Using the records below, transcribe word for word the stretch from the line that contains "(breakpoints g) v" through the line that contains "mkGlobals (TOL g) (numNodesSuper g) (numArcsSuper g) v", both end lines included, and nothing else.

Data records
* * * * * * *
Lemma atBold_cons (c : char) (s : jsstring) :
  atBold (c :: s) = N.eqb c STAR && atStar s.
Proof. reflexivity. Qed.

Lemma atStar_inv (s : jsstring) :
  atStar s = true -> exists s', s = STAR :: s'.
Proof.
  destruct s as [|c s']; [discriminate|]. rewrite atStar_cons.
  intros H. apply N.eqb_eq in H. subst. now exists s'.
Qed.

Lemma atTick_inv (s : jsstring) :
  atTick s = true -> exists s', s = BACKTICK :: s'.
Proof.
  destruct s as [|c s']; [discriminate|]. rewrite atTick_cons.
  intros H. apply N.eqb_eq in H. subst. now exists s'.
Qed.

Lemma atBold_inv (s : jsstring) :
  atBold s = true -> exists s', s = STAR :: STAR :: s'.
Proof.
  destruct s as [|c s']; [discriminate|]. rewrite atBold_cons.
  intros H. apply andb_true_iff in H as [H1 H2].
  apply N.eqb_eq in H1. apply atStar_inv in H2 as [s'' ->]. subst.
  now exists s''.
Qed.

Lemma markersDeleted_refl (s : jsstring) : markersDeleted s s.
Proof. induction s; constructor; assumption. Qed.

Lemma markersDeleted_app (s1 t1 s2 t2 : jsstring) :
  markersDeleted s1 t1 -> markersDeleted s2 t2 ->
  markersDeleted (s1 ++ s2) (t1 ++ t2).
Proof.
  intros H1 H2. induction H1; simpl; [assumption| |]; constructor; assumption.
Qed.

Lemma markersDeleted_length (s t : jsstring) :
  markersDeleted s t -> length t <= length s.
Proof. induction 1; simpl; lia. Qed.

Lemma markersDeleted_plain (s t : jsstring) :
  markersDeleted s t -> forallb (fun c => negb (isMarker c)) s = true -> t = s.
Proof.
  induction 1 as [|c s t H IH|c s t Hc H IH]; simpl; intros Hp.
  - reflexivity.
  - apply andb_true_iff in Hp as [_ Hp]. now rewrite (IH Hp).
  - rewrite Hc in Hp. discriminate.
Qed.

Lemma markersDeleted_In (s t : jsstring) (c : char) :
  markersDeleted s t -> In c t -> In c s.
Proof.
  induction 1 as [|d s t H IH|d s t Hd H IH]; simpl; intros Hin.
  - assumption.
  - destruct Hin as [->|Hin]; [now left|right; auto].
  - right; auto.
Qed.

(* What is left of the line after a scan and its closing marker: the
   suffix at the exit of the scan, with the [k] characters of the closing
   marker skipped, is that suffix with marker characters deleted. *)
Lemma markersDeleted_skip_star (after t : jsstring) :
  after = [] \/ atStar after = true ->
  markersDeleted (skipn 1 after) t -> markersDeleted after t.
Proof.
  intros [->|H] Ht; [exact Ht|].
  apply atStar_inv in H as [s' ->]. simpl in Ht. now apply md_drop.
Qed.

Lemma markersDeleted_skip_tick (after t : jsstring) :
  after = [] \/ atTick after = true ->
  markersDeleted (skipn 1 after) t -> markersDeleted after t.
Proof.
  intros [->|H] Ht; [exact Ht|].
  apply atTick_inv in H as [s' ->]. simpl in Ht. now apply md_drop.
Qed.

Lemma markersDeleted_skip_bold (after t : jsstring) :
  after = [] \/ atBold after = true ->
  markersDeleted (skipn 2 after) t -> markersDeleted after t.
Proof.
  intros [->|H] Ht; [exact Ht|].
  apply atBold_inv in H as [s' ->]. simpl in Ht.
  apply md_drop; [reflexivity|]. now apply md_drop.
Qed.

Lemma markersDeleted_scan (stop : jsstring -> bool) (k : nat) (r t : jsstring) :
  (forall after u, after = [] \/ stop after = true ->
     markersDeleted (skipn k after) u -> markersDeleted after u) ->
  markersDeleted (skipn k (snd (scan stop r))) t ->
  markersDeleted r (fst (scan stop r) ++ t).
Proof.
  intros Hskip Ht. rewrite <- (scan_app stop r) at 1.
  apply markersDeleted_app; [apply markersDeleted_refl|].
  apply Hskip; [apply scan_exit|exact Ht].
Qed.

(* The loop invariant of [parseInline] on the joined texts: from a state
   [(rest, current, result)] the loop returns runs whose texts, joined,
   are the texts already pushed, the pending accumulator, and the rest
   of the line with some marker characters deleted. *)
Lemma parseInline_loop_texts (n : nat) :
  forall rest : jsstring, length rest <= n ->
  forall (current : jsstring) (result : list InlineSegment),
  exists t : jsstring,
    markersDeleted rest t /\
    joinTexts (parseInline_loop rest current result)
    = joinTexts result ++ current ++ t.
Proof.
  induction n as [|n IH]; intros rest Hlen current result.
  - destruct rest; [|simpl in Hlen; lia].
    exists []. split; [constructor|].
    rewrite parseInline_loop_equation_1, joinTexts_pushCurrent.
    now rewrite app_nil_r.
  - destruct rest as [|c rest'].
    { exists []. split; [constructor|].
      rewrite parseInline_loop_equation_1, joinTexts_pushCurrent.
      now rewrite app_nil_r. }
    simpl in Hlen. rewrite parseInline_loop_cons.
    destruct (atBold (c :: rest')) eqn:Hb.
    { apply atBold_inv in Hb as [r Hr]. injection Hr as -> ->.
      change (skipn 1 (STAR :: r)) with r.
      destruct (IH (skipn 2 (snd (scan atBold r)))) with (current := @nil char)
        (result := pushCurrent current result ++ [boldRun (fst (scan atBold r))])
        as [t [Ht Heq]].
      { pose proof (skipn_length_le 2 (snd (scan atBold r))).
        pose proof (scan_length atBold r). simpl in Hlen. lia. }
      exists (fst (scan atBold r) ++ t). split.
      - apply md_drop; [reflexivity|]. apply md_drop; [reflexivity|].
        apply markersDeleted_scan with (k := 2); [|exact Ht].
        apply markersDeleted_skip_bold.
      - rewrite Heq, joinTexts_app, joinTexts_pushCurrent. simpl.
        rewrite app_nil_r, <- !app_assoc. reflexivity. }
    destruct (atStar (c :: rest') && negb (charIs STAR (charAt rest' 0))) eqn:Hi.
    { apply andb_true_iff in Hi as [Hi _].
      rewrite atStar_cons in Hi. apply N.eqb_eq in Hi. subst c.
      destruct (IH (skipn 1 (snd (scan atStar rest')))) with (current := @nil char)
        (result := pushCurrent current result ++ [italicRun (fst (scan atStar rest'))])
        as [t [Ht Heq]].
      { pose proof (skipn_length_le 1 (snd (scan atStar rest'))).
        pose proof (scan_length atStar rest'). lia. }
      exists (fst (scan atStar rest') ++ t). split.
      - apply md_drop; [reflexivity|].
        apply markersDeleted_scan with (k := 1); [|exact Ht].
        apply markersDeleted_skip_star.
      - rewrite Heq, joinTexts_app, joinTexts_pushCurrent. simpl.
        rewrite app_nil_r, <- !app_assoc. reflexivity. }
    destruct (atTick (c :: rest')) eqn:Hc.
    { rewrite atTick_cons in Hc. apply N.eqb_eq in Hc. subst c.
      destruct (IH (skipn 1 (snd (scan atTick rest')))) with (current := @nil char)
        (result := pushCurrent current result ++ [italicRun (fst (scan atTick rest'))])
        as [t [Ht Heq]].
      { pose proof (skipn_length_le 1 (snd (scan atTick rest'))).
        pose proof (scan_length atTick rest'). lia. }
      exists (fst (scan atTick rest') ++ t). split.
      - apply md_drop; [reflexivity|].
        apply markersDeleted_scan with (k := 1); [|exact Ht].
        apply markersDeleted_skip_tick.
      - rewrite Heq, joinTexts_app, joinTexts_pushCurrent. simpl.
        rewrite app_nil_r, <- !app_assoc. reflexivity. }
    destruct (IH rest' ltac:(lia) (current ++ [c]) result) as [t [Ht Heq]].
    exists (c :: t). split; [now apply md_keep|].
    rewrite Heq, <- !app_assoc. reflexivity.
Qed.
* * * * * * *
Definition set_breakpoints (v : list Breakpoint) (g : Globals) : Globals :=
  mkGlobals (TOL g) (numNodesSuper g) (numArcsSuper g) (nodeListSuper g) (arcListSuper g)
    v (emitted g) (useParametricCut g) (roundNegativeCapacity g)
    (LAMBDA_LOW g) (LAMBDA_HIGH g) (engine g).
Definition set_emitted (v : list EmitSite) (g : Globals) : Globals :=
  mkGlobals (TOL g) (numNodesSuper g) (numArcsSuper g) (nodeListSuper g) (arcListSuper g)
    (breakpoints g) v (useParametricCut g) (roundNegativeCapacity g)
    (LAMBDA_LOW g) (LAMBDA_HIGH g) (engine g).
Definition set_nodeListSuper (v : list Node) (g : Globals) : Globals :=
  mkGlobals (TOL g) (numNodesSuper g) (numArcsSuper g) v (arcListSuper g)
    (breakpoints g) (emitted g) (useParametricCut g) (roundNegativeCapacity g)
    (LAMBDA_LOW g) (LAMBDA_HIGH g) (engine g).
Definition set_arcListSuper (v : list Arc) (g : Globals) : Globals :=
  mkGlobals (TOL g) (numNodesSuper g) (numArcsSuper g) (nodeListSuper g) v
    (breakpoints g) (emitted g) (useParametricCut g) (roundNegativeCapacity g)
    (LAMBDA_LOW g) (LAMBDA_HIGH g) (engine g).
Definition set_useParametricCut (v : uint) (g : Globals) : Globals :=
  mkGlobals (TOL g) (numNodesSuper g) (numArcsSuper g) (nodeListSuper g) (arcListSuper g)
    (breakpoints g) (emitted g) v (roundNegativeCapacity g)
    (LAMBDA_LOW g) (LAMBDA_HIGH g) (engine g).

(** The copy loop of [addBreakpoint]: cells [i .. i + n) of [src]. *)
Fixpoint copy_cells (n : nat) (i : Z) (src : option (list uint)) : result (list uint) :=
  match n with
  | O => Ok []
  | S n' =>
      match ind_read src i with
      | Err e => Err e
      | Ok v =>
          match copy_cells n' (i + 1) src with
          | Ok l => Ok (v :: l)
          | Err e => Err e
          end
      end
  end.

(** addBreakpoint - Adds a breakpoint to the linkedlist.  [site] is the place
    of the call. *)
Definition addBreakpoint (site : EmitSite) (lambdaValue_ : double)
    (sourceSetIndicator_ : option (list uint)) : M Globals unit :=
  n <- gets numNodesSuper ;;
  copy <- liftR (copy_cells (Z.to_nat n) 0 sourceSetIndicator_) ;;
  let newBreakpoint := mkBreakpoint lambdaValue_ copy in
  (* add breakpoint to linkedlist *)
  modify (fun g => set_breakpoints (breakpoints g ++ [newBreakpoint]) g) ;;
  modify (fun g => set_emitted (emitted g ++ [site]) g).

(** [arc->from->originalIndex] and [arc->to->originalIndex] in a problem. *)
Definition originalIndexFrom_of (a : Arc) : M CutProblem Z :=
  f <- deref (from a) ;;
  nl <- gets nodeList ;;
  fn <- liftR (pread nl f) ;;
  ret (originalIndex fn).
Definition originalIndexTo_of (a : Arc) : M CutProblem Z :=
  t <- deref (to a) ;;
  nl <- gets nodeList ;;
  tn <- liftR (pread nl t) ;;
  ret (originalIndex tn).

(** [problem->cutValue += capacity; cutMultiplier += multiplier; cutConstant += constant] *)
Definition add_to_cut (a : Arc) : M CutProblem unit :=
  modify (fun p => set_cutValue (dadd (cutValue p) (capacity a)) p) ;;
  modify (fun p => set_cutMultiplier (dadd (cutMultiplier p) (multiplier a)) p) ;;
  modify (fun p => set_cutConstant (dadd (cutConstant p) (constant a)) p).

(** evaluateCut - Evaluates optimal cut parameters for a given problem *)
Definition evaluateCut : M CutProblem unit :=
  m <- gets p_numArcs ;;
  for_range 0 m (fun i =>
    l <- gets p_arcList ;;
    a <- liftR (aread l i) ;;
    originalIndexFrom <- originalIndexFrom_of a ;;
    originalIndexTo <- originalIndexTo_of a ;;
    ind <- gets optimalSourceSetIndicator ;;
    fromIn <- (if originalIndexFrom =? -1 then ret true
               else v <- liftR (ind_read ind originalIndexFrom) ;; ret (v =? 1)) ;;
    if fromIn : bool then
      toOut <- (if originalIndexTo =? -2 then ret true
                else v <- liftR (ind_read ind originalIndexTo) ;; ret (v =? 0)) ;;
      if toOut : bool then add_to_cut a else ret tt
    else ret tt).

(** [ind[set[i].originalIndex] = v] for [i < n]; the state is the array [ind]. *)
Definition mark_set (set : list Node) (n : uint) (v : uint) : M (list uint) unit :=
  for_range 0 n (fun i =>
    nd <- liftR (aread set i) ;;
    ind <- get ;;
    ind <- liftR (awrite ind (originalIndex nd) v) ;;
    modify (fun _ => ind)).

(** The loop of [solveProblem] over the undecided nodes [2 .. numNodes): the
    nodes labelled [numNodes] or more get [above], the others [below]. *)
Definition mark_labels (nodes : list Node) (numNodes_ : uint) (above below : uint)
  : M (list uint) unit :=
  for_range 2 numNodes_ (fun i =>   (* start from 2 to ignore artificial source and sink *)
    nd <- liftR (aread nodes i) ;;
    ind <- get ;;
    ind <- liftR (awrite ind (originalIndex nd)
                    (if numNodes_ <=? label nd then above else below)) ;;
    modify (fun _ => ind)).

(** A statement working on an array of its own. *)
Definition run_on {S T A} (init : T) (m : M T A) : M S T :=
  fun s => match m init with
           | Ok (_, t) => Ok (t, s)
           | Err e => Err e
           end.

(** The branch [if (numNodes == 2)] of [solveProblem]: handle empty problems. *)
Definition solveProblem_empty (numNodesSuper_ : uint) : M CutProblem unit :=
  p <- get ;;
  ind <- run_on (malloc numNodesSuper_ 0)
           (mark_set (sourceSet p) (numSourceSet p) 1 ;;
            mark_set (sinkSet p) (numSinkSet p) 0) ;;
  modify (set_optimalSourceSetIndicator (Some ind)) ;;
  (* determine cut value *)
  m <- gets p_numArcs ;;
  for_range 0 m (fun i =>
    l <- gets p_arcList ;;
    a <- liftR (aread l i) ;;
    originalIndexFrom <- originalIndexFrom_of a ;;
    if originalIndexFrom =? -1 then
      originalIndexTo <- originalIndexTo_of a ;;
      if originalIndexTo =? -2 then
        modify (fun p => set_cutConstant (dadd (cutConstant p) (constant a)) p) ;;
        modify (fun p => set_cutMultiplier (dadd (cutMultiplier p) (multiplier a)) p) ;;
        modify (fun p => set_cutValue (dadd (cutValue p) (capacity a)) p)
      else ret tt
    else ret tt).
* * * * * * *
**RESULT**
    (breakpoints g) v (useParametricCut g) (roundNegativeCapacity g)
    (LAMBDA_LOW g) (LAMBDA_HIGH g) (engine g).
Definition set_nodeListSuper (v : list Node) (g : Globals) : Globals :=
  mkGlobals (TOL g) (numNodesSuper g) (numArcsSuper g) v (arcListSuper g)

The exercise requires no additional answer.